Description
It is considered “the largest, costliest, ugliest, most spectacular and most conspicuous inheritance contest in American history.” Seward Johnson, the patriarch of the pharmaceutics family was 76 and the multimillionaire heir to the Johnson and Johnson Band-Aid fortune. Basia Piasecka was 34, a recent immigrant from Poland and a former chambermaid at the family estate. When Seward died 12 years after marrying Basia, he left nearly his entire $400 million fortune to his young wife, essentially disinheriting his six adult children from two previous marriages. The children had already received millions of dollars from their father, but they wanted it all. So they contested Seward Johnson’s will, accusing Basia of all manner of wrongdoing in getting the old man to disinherit them and give her all the money. The ensuing legal battle, pitting some of New York City’s most revered law firms against each other, is the stuff of a Dickens novel. One of the leading characters is a Dickensonian judge who was tinged with eccentricity and a whiff of corruption.

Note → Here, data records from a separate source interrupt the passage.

Lemma east_ready : RedisStore.ready east_store /\ RedisStore.ready expired_store.
Proof. split; split; vm_compute; reflexivity. Qed.

Lemma session_route_expires_witness :
  exists s1 l s2 s3 s4,
    RedisStore.register_session stopped alice_session east_store = (Ok tt, s1) /\
    RedisStore.find_user_servers stopped "alice" (RedisStore.pass 40 s1) = (Ok l, s2) /\ "east" ∈ l /\
    RedisStore.refresh_sessions stopped s2 = (Returned (Ok 1%nat), s3) /\
    RedisStore.find_user_servers stopped "alice" (RedisStore.pass 40 s3) = (Ok [], s4).
Proof.
  destruct (RedisStore.session_route_expires stopped alice_session "0" east_store ∅ ∅ None 0 40 40)
    as (s1 & l & s2 & s3 & s4 & E1 & E2 & L & E3 & E4 & _);
    [apply east_ready|reflexivity|reflexivity|reflexivity|reflexivity|reflexivity|reflexivity|reflexivity|reflexivity|
     unfold is_i64; lia|vm_compute; split; [discriminate|reflexivity]..|vm_compute; discriminate|].
  exists s1, l, s2, s3, s4. split; [exact E1|]. split; [exact E2|]. split; [exact L|]. split; [exact E3|exact E4].
Defined.

Lemma routed_to_target_only_witness :
  exists ds, Router.subscriber_handle example_env "west" "0" example_world =
    (length ds, mk_world (disp example_world) (entries (Raw Pong) ds) 0%nat) /\
  Router.subscriber_handle example_env "north" "0" example_world = (0%nat, example_world).
Proof.
  destruct (Router.routed_to_target_only example_env Pong "0" "0" "alice" "acme" "east" "west" "west" example_world)
    as (ds & E & _); [reflexivity|reflexivity|discriminate|apply example_manager_wf|].
  exists ds. split; [exact E|].
  apply (Router.routed_to_target_only example_env Pong "0" "0" "alice" "acme" "east" "west" "north" example_world);
    [reflexivity|reflexivity|discriminate|apply example_manager_wf].
Defined.
End witnesses.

Another is a young lawyer, who eventually became famous for her culinary guide books—Nina Zagat.
This account is brought to you by David Margolick – the American non-fiction equivalent of Charles Dickens. There is no finer writer of legal non-fiction than this extraordinary reporter, who covered the legal beat for the New York Times and himself is a distinguished graduate of Stanford Law School.